» ENTRIES SHOWN
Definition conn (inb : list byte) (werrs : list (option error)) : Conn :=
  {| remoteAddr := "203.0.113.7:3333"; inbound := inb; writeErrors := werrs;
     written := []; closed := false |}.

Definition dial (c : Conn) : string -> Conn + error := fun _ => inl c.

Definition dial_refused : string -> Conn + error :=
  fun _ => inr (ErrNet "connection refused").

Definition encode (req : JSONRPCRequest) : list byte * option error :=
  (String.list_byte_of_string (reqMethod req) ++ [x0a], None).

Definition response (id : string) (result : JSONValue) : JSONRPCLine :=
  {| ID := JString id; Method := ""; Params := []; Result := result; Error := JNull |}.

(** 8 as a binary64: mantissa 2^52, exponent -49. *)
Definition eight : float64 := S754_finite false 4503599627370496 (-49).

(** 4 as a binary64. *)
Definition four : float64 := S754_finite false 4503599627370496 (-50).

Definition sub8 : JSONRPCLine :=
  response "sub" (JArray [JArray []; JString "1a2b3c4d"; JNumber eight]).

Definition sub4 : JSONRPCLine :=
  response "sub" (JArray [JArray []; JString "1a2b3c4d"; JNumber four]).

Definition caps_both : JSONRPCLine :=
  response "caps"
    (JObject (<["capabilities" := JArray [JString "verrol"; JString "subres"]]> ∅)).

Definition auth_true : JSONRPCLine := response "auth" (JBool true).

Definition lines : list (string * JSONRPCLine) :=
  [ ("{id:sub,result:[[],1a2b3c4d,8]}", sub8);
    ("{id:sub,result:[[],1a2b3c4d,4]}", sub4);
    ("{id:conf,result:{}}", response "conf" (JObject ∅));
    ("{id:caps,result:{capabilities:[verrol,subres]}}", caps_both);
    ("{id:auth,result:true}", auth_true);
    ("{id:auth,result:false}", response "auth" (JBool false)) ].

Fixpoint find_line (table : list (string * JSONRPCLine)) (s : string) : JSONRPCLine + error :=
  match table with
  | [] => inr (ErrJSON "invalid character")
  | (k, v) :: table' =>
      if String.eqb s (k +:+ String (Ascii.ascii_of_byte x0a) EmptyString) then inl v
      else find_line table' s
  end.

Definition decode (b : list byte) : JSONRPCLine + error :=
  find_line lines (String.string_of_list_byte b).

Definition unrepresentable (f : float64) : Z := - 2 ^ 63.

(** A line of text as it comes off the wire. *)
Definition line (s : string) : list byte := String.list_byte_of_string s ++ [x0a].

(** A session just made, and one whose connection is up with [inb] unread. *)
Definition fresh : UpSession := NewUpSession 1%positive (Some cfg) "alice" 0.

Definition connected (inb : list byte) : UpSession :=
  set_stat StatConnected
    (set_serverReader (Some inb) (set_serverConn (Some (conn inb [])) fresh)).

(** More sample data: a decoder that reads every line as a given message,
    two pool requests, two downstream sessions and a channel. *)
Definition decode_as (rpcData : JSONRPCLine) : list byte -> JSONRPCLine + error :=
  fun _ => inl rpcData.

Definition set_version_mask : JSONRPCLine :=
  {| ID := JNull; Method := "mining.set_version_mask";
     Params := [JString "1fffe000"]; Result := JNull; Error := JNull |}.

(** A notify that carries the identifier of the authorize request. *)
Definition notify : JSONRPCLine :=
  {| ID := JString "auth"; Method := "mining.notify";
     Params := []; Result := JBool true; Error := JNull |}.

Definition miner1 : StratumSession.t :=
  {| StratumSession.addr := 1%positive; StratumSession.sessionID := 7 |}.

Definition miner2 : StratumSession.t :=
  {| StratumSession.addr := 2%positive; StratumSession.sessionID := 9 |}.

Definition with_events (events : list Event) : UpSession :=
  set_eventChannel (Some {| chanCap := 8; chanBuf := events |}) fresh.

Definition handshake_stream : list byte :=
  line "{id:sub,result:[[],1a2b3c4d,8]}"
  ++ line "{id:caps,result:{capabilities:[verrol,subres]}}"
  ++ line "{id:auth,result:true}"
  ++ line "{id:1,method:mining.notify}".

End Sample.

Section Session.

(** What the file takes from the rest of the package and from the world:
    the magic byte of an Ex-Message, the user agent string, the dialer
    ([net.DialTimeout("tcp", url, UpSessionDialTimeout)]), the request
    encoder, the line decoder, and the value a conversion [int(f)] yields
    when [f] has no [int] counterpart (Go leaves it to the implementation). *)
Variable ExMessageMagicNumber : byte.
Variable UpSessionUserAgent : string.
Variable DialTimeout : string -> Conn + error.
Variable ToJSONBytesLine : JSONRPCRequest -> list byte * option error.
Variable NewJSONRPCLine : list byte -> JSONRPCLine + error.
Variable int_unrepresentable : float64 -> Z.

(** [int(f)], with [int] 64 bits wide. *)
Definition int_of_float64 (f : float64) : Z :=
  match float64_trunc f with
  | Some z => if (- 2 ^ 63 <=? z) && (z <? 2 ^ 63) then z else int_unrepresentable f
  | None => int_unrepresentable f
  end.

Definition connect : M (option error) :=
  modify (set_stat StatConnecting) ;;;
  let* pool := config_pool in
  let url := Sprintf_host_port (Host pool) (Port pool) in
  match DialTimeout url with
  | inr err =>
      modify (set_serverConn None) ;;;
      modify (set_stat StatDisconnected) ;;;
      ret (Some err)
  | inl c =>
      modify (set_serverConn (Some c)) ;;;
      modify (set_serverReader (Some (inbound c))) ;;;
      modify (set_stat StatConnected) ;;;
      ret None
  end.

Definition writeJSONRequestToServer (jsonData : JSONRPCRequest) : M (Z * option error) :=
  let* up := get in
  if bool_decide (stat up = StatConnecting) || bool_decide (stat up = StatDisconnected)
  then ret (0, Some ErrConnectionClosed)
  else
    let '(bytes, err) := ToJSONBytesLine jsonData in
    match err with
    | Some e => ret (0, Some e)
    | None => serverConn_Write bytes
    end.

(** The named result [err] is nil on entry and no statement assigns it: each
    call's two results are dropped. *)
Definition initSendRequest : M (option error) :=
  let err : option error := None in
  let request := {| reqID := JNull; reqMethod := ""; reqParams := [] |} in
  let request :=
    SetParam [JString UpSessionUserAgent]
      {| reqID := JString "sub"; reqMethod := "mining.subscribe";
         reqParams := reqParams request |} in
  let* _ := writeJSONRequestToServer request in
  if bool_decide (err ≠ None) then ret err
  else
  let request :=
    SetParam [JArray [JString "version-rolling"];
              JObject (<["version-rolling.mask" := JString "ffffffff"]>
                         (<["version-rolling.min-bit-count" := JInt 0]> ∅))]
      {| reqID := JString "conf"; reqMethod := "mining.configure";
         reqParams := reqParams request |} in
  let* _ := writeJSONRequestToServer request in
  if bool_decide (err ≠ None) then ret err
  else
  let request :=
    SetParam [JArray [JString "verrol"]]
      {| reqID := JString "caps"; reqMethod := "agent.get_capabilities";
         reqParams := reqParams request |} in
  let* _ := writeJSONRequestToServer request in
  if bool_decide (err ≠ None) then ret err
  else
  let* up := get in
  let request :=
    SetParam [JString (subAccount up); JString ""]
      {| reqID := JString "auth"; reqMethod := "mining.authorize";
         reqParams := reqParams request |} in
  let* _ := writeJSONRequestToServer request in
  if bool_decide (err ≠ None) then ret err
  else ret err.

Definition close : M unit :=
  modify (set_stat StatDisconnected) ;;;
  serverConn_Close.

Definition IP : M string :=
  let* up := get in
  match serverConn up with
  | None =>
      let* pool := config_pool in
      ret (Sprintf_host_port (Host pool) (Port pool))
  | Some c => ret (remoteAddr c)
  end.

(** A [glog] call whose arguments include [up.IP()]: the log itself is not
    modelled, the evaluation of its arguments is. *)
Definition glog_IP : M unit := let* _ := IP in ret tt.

* * *

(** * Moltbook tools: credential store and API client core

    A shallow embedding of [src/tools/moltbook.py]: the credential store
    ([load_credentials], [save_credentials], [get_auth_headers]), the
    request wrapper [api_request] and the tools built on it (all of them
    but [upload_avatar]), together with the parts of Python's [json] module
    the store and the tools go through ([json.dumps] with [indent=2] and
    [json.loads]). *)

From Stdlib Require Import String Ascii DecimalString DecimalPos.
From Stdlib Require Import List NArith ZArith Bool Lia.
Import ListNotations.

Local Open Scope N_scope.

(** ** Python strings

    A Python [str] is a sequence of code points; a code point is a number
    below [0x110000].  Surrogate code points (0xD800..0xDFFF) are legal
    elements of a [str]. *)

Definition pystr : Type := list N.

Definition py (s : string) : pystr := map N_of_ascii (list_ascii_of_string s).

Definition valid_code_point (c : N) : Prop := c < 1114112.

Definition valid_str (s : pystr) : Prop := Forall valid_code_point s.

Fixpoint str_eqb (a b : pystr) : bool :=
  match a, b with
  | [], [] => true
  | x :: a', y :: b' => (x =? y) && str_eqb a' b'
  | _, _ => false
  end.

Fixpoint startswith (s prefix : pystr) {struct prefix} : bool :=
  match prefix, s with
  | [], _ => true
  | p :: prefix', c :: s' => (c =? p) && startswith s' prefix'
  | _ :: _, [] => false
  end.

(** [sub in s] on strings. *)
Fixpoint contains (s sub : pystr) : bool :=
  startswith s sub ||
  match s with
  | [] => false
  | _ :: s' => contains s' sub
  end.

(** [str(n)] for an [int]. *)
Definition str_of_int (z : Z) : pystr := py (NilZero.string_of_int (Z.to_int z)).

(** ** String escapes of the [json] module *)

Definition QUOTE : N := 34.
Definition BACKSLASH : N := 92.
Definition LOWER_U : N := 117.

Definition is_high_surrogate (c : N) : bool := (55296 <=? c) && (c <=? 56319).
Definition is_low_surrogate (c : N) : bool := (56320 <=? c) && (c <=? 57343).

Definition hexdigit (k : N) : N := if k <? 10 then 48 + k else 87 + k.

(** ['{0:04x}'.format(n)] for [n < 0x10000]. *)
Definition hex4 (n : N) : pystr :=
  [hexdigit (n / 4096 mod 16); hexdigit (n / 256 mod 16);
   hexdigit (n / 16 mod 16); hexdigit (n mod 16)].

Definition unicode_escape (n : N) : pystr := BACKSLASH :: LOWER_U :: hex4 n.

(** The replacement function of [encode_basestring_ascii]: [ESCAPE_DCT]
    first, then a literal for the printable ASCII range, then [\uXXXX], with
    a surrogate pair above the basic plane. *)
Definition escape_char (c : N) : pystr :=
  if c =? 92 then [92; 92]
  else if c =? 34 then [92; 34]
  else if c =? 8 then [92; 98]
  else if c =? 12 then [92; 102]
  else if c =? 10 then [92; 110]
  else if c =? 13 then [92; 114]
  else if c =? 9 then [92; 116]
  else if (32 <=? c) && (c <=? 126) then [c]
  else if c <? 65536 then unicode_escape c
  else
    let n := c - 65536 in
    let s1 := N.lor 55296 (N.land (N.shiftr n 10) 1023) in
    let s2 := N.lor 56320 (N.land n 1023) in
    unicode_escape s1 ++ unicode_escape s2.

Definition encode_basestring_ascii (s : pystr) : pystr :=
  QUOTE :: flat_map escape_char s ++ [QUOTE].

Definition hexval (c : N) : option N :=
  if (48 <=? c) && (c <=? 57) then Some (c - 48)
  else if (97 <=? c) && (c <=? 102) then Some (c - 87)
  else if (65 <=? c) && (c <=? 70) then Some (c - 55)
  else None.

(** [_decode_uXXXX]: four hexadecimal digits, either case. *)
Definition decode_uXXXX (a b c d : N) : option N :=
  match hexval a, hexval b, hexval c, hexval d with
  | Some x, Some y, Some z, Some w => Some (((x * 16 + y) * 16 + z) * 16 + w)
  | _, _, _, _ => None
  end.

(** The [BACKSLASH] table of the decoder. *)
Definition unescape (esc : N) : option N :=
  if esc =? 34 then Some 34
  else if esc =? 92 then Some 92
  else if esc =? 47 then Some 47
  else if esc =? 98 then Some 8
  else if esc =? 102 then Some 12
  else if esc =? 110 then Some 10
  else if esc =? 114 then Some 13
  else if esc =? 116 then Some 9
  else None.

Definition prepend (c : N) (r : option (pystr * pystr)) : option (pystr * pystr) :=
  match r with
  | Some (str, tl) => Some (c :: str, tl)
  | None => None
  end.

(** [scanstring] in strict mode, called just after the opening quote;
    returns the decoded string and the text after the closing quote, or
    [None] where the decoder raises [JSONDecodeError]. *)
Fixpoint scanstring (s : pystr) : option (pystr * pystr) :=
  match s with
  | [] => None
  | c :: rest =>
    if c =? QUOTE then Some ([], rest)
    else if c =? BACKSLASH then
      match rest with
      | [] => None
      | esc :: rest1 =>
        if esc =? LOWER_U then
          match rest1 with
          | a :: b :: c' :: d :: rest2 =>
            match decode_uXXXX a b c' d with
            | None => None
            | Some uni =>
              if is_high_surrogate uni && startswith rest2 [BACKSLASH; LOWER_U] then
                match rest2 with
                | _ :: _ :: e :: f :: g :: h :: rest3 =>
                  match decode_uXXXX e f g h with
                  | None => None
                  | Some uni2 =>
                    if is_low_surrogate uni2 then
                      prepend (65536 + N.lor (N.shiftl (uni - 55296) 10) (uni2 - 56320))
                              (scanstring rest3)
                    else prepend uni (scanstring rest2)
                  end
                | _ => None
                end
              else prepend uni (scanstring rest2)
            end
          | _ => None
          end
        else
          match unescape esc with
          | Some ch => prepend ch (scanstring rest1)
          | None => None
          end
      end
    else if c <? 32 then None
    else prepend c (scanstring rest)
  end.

» TRY IT
Filter the entries and keep only the lines holding "StatConnected".

» EXERCISE RESULT
  set_stat StatConnected
      modify (set_stat StatConnected) ;;;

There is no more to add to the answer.